Hanno deciso di lavorare insieme i porti del Nord Adriatico, quattro banchine per un solo sistema portuale. Le Autorità di Venezia, Capodostria, Trieste e Ravenna, hanno firmato in tal senso un accordo che garantisce la cooperazione tra le quattro realtà. DI FABIO CALDERA
Il fine è quello di formare un unico grande gateway per le navi che risalgono l’Adriatico, per servire l’Italia settentrionale e l’Europa centro-orientale, migliorando l’efficienza e il potenziale commerciale del nord adriatico e sviluppando insieme le infrastrutture di accesso ai mercati della nuova Europa. In occasione del seminario europeo “Articulating the North Adriatic Multi-port Gateway”, tenuto alla presenza del Coordinatore Europeo per le Autostrade del Mare, Luis Valente De Oliveira, i Presidenti delle Autorità Portuali hanno affrontato i principali temi collegati alla creazione del nuovo hub europeo, ponendo in evidenza le connessioni con i corridoi europei di trasporto e le chance per lo sviluppo del business degli operatori marittimi e portuali. Grazie all’armonizzazione di politiche e attività comuni, i quattro scali potranno presentarsi insieme al mercato internazionale, oltre Gibilterra e Suez, evidenziando la presenza di una struttura in grado di poter guardare anche all’entroterra, oltre i confini interregionali del Brennero e del Tarvisio, come un unico grande scalo per la movimentazione delle merci e dei passeggeri. L’accordo si fonda su tre punti chiave per lo sviluppo dei traffici, che comprende anche articoli riguardanti la tutela dell’ambiente, il potenziamento del turismo e dei sistemi di sicurezza.
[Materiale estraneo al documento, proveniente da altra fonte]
(** * getGSA: de-identification and compliance-evaluation pipeline

    A shallow embedding of
    - [src/services/redaction.ts]      (PII redaction engine),
    - the in-memory rule store         ([SimpleVectorStore], [queryRules]),
    - [src/services/aiService.ts]      ([classifyDocument], [generateChecklist]),
    - [src/routes/analyze.ts]          (the analysis pipeline),
    - [src/services/documentParser.ts] (parsing, validation, file names),
    - [src/middleware/errorHandler.ts] and [src/routes/ingest.ts], with the
      repositories and the schema of the tables they write to,
    followed by the properties of the specification, each proved or refuted
    against these definitions, and by further properties of the code.

    Conventions.  A JavaScript string is a list of code units; the model
    covers the code units U+0000..U+00FF, one [ascii] each.  Integer-valued
    JavaScript numbers (offsets, lengths, scores) are [Z]; the JSON numbers
    read back from the language model are exact rationals [Q]. *)

From Stdlib Require Import Ascii String QArith ZArith Lia.
From stdpp Require Import gmap strings list pretty sorting.
Close Scope Q_scope.
Set Warnings "-register-all".

(** ** JavaScript strings *)

Module Js.

Abbreviation jsstring := (list ascii).

(** String literals of the source are written [str "..."]. *)
Definition str (s : string) : jsstring := String.list_ascii_of_string s.

Definition code (c : ascii) : nat := nat_of_ascii c.

Definition in_range (lo hi : nat) (c : ascii) : bool :=
  (lo <=? code c)%nat && (code c <=? hi)%nat.
(** * Unit-root test application ([testt.py]): a shallow embedding

    The script is a Streamlit page: it reads a spreadsheet, offers the
    numeric columns, drops the missing values of the chosen one and runs up
    to four external statistical routines on it, rendering one table and one
    verdict per routine.

    The embedding keeps the script's shape.  Every [st.*] call is an [event]
    appended to the page; a computation is a pair of the events it has
    emitted and either a value or the exception that stopped it, so that
    [try]/[except] and an exception that escapes [main] are both visible.
    The spreadsheet reader and the four statistical routines are external:
    they are the fields of an environment record, each a function that
    either returns or raises.  Python floats are IEEE binary64 numbers and
    are modelled by Rocq's primitive floats, NaN included. *)

From Stdlib Require Import List String Ascii ZArith Bool Floats.
Import ListNotations.

#[local] Set Warnings "-inexact-float".

#[local] Open Scope string_scope.
#[local] Open Scope list_scope.

(** ** Values, columns and data frames *)

(** A spreadsheet cell as pandas holds it. *)
Inductive cell : Type :=
| CInt (z : Z)
| CFloat (f : float)
| CStr (s : string)
| CBool (b : bool)
| CNone.

(** The column types [pd.read_excel] infers. *)
Inductive dtype : Type :=
| int64
| float64
| bool_
| datetime64
| object_.

(** [issubclass(dtype.type, np.number)]: what
    [select_dtypes(include=[np.number])] keeps. *)
Definition is_number (d : dtype) : bool :=
  match d with
  | int64 | float64 => true
  | bool_ | datetime64 | object_ => false
  end.

Record column : Type := mkColumn {
  col_name : string;
  col_dtype : dtype;
  col_values : list cell
}.

(** A data frame is the list of its columns, in order. *)
Definition DataFrame : Type := list column.

(** [pd.isna] on one cell: NaN and [None] are missing. *)
Definition isna (c : cell) : bool :=
  match c with
  | CFloat f => PrimFloat.is_nan f
  | CNone => true
  | CInt _ | CStr _ | CBool _ => false
  end.

(** [Series.dropna()]: the entries that are not missing, scanned front to
    back. *)
Fixpoint dropna (xs : list cell) : list cell :=
  match xs with
  | [] => []
  | x :: rest => if isna x then dropna rest else x :: dropna rest
  end.

(** [df.head()]: the first five rows of every column. *)
Definition head (df : DataFrame) : DataFrame :=
  map (fun c => mkColumn (col_name c) (col_dtype c) (firstn 5 (col_values c))) df.

(** [df.select_dtypes(include=[np.number]).columns.tolist()]. *)
Definition numeric_columns (df : DataFrame) : list string :=
  map col_name (filter (fun c => is_number (col_dtype c)) df).

(** [df[name]]: the column of that name, when there is one. *)
Fixpoint getitem (df : DataFrame) (name : string) : option column :=
  match df with
  | [] => None
  | c :: rest => if String.eqb (col_name c) name then Some c else getitem rest name
  end.

(** [df[name] = value] on a one-row frame: an existing column is overwritten
    in place, a new one is appended on the right. *)
Fixpoint setitem (df : DataFrame) (name : string) (value : float) : DataFrame :=
  match df with
  | [] => [mkColumn name float64 [CFloat value]]
  | c :: rest =>
      if String.eqb (col_name c) name
      then mkColumn name float64 [CFloat value] :: rest
      else c :: setitem rest name value
  end.

(** One-row columns as [pd.DataFrame({...: [x]})] builds them. *)
Definition float_col (name : string) (x : float) : column :=
  mkColumn name float64 [CFloat x].

Definition int_col (name : string) (n : Z) : column :=
  mkColumn name int64 [CInt n].

(** ** The page and the computations that write on it *)

Inductive event : Type :=
| st_title (s : string)
| st_write (s : string)
| st_file_uploader (label : string) (types : list string)
| st_dataframe (df : DataFrame)
| st_selectbox (label : string) (options : list string)
| st_pyplot (title : string) (ys : list cell)
| st_checkbox (label : string) (value : bool)
| st_button (label : string)
| st_success (s : string)
| st_warning (s : string)
| st_error (s : string)
| st_info (s : string)
| st_text (s : string).

(** A raised Python exception: its class and what [str(e)] gives.  The
    libraries raise subclasses of [Exception], the ones [except Exception]
    catches. *)
Record exn : Type := mkExn {
  exn_class : string;
  exn_str : string
}.

Inductive result (A : Type) : Type :=
| Ok (a : A)
| Raise (e : exn).
Arguments Ok {A} a.
Arguments Raise {A} e.

(** What a piece of the script does: the events it emitted, then how it
    ended. *)
Definition M (A : Type) : Type := list event * result A.

Definition ret {A} (a : A) : M A := ([], Ok a).

Definition bind {A B} (m : M A) (k : A -> M B) : M B :=
  match m with
  | (w, Ok a) => let (w', r) := k a in (w ++ w', r)
  | (w, Raise e) => (w, Raise e)
  end.

Definition emit (ev : event) : M unit := ([ev], Ok tt).

(** A call into an external routine. *)
Definition call {A} (r : exn + A) : M A :=
  match r with
  | inr a => ([], Ok a)
  | inl e => ([], Raise e)
  end.

(** [try: body  except Exception as e: handler e]. *)
Definition try_except {A} (body : M A) (handler : exn -> M A) : M A :=
  match body with
  | (w, Ok a) => (w, Ok a)
  | (w, Raise e) => let (w', r) := handler e in (w ++ w', r)
  end.

Definition events {A} (m : M A) : list event := fst m.
Definition outcome {A} (m : M A) : result A := snd m.

Declare Scope script_scope.
Delimit Scope script_scope with script.
Notation "x <- m ;; k" := (bind m (fun x => k))
  (at level 61, m at next level, right associativity) : script_scope.
Notation "m ;; k" := (bind m (fun _ => k))
  (at level 61, right associativity) : script_scope.
#[local] Open Scope script_scope.

(** ** The external routines *)

(** A dictionary of critical values, in insertion order. *)
Definition crit_dict : Type := list (string * float).

(** The tuple [adfuller] returns: positions 0 to 5. *)
Record adf_result : Type := mkAdf {
  adf_stat : float;
  adf_pvalue : float;
  adf_usedlag : Z;
  adf_nobs : Z;
  adf_crit : crit_dict;
  adf_icbest : float
}.

(** The tuple [kpss] returns: positions 0 to 3. *)
Record kpss_result : Type := mkKpss {
  kpss_stat : float;
  kpss_pvalue : float;
  kpss_lags : Z;
  kpss_crit : crit_dict
}.

(** What the script reads off a [PhillipsPerron] object. *)
Record pp_object : Type := mkPP {
  pp_summary : string;
  pp_stat : float;
  pp_pvalue : float;
  pp_lags : Z;
  pp_critical_values : crit_dict
}.
(** * Fire Operations Guide: page controller and caching worker

    A shallow embedding of the repository's three scripts:

    - [App]: src/app.js, the page controller (navigation between named
      pages, the PDF viewing state, zoom);
    - [Legacy]: the earlier revision of the page controller, which shows
      documents in an embedded frame and keeps no PDF state;
    - [Worker]: src/service-worker.js, the caching worker with its
      install, fetch and activate handlers.

    The module-level variables of a script become the fields of a state
    record and every function becomes a state transformer.  The browser
    objects the scripts call (the document, cache storage, the network)
    are modelled next to the handlers that use them. *)

From Stdlib Require Import Floats.PrimFloat ZArith Ascii String.
From stdpp Require Import gmap strings list.

Open Scope string_scope.
Open Scope Z_scope.

(** ** String helpers used by [openDocument] *)

(** [s.split(sep).pop()]: the part of [s] after the last [sep], the whole
    string when [sep] does not occur. *)
Fixpoint split_pop (sep : ascii) (acc s : string) : string :=
  match s with
  | EmptyString => acc
  | String c s' =>
      if Ascii.eqb c sep then split_pop sep "" s'
      else split_pop sep (acc +:+ String c "") s'
  end.

(** [toLowerCase] on the ASCII letters; other bytes are left alone. *)
Definition lower_ascii (c : ascii) : ascii :=
  let n := nat_of_ascii c in
  if ((65 <=? n) && (n <=? 90))%nat then ascii_of_nat (n + 32) else c.

Fixpoint toLowerCase (s : string) : string :=
  match s with
  | EmptyString => EmptyString
  | String c s' => String (lower_ascii c) (toLowerCase s')
  end.

(** ** src/app.js *)

Module App.
Definition readRecord (fuel : nat) (r : Reader)
  : option (list string * option error * Reader) :=
  match nextLine fuel (input r) with
  | None => None
  | Some (_, Some e, rest) => Some ([], Some e, mkReader rest (FieldsPerRecord r))
  | Some (line, None, rest) =>
      match parseFields fuel AtField line rest [] with
      | None => None
      | Some (dst, err, rest) =>
          if 0 <? FieldsPerRecord r
          then
            let err :=
              match err with
              | None =>
                  if negb (Z.of_nat (length dst) =? FieldsPerRecord r)
                  then Some (CsvParseError ErrFieldCount) else None
              | Some _ => err
              end in
            Some (dst, err, mkReader rest (FieldsPerRecord r))
          else if FieldsPerRecord r =? 0
          then Some (dst, err, mkReader rest (Z.of_nat (length dst)))
          else Some (dst, err, mkReader rest (FieldsPerRecord r))
      end
  end.

(** [r.Read()]. *)
Definition Read (r : Reader) : Outcome (list string * option error * Reader) :=
  match readRecord (S (String.length (input r))) r with
  | Some x => Ok x
  | None => Diverges
  end.

End csv.

(** ** compasscard.go: the usage record decoder *)

Record UsageRecord := mkUsageRecord {
  DateTime : time.Time;
  Transaction : string;
  Product : string;
  LineItem : string;
  Amount : strconv.float64;
  BalanceDetails : strconv.float64;
  OrderDate : string;
  Payment : string;
  OrderNumber : string;
  AuthCode : string;
  Total : string }.

Definition usageRecordLayout : string := "Jan-02-2006 15:04 PM".

Definition parseAmount (amount : string) : strconv.float64 * option error :=
  let val := strings.Replace amount "$" "" (-1) in
  if String.eqb val "" then (S754_zero false, None)
  else strconv.ParseFloat val.

(** [line[i]]: a panic when [i] is not below the length. *)
Definition index (line : list string) (i : nat) : Outcome string :=
  match nth_error line i with
  | Some field => Ok field
  | None => Panics (IndexOutOfRange (Z.of_nat i) (Z.of_nat (length line)))
  end.

(** The result is a pointer, [None] for [nil].  (What the function prints
    on a bad amount is left out.) *)
Definition parseUsageRecord (line : list string)
  : Outcome (option UsageRecord * option error) :=
  line0 ← index line 0;
  let '(t, err) := time.Parse usageRecordLayout line0 in
  match err with
  | Some e => mret (None, Some e)
  | None =>
      line4 ← index line 4;
      let '(amount, err) := parseAmount line4 in
      match err with
      | Some e => mret (None, Some e)
      | None =>
          line5 ← index line 5;
          let '(balance, err) := parseAmount line5 in
          match err with
          | Some e => mret (None, Some e)
          | None =>
              line1 ← index line 1;
              line2 ← index line 2;
              line3 ← index line 3;
              line6 ← index line 6;
              line7 ← index line 7;
              line8 ← index line 8;
              line9 ← index line 9;
              line10 ← index line 10;
              mret (Some (mkUsageRecord t line1 line2 line3 amount balance
                                        line6 line7 line8 line9 line10), None)
          end
      end
  end.

(** The loop of [Parse]; [fuel] bounds the number of records read. *)
Fixpoint parseLoop (fuel : nat) (r : csv.Reader) (header : bool)
         (lines : list UsageRecord) : Outcome (list UsageRecord * option error) :=
  match fuel with
  | O => Diverges
  | S fuel =>
      '(line, err, r) ← csv.Read r;
      match err with
      | Some EOF => mret (lines, None)
      | Some e => mret ([], Some e)
      | None =>
          if header then parseLoop fuel r (negb header) lines
          else
            '(record, err) ← parseUsageRecord line;
            match err with
            | Some e => mret ([], Some e)
            | None =>
                match record with
                | Some record => parseLoop fuel r header (lines ++ [record])%list
                | None => Panics NilDereference
                end
            end
      end
  end.

(** [Parse] converts a compass card csv response into UsageRecords. *)
Definition Parse (raw : string) : Outcome (list UsageRecord * option error) :=
  parseLoop (S (String.length raw)) (csv.NewReader raw) true [].


(** ** cmd/server/main.go: the month cache

    The world the server runs in: the map [s.cache] points to, the files
    under the cache directory that can be read, and the trace of what the
    server did to its cache, to the file system and to the portal. *)

Inductive event :=
| EvCacheGet (key : string)                      (* s.cache[key] read *)
| EvCachePut (key : string)                      (* s.cache[key] = records *)
| EvReadFile (path : string)                     (* ioutil.ReadFile *)
| EvWriteFile (path : string) (data : string)    (* ioutil.WriteFile *)
| EvLookup (date : time.Time) (ccsn : string)    (* s.lookup entered *)
| EvNew (username password : string)             (* compasscard.New *)
| EvUsage (ccsn : string) (startDate endDate : time.Time).  (* sess.Usage *)

Record World := mkWorld {
  cache : gmap string (list UsageRecord);
  files : gmap string string;
  trace : list event }.

(** What the server does not decide, each a function of the history so far:
    the clock, whether signing in works, the body the usage export answers
    with, and whether a file can be written ([Some (e, left)]: the write
    fails with [e]; [partial] is what the file then holds, if it was
    touched). *)
Record Environment := mkEnvironment {
  Now : list event -> time.Time;
  signIn : list event -> string -> string -> option error;
  usageExport : list event -> string -> time.Time -> time.Time -> string * option error;
  writeFault : list event -> string -> string -> option (error * option string) }.

Record server := mkServer {
  username : string;
  password : string;
  tmpdir : string }.

(** A computation in the world: the world it leaves, also when it panics. *)
Definition Go (A : Type) : Type := World -> World * Outcome A.

#[global] Instance Go_ret : MRet Go := fun _ a w => (w, Ok a).

#[global] Instance Go_bind : MBind Go := fun _ _ k m w =>
  match m w with
  | (w', Ok a) => k a w'
  | (w', Panics p) => (w', Panics p)
  | (w', Diverges) => (w', Diverges)
  end.

Definition emit (e : event) : Go unit := fun w =>
  (mkWorld (cache w) (files w) (trace w ++ [e])%list, Ok tt).

Definition pure {A} (o : Outcome A) : Go A := fun w => (w, o).

Definition history : Go (list event) := fun w => (w, Ok (trace w)).

Definition cacheGet (key : string) : Go (option (list UsageRecord)) := fun w =>
  (mkWorld (cache w) (files w) (trace w ++ [EvCacheGet key])%list,
   Ok (cache w !! key)).

Definition cachePut (key : string) (records : list UsageRecord) : Go unit := fun w =>
  (mkWorld (<[key := records]> (cache w)) (files w)
           (trace w ++ [EvCachePut key])%list, Ok tt).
In particolare le Autorità Portuali puntano:
· all’armonizzazione di politiche e attività comuni;
· al potenziamento delle connessioni dei principali assi ferroviari e porti;
· alla creazione di uno “Sportello Unico”, ovvero di un unico sistema informatico comune che garantisca alti livelli di intermodalità tra gli scali attraverso una rete di informazioni condivise;
· allo sviluppo del corridoio Adriatico-Baltico nei progetti prioritari delle Reti Transeuropee di trasporto.
Un obiettivo primario, inoltre, è lo sviluppo delle infrastrutture che collegano i retroporti (analizzandone il sistema viario e ferroviario per la penetrazione nel territorio) con il Baltico e i mercati ad alto potenziale di sviluppo come Polonia, Repubblica Ceca e Slovacchia, ma anche Russia, Ucraina e Bielorussia. Si tratta, infatti, di portare a coincidere il centro geografico dell’Europa con il centro economico, che oggi corrisponde sempre più con il territorio del Nord Adriatico. La proposta è in linea con la politica dell’Unione Europea che prevede, per il prossimo futuro, di promuovere la creazione di sistemi portuali interregionali, dando nuovo impulso allo sviluppo dell’attività marittima. Per questo motivo, l’accordo resta aperto al porto di Rijeka (Fiume), non appena la Croazia avrà portato a termine il processo di annessione all’Unione Europea o a porti più piccoli - ma non meno importanti - quali Monfalcone (Gorizia), Chioggia (Venezia), Porto Nogaro (Udine).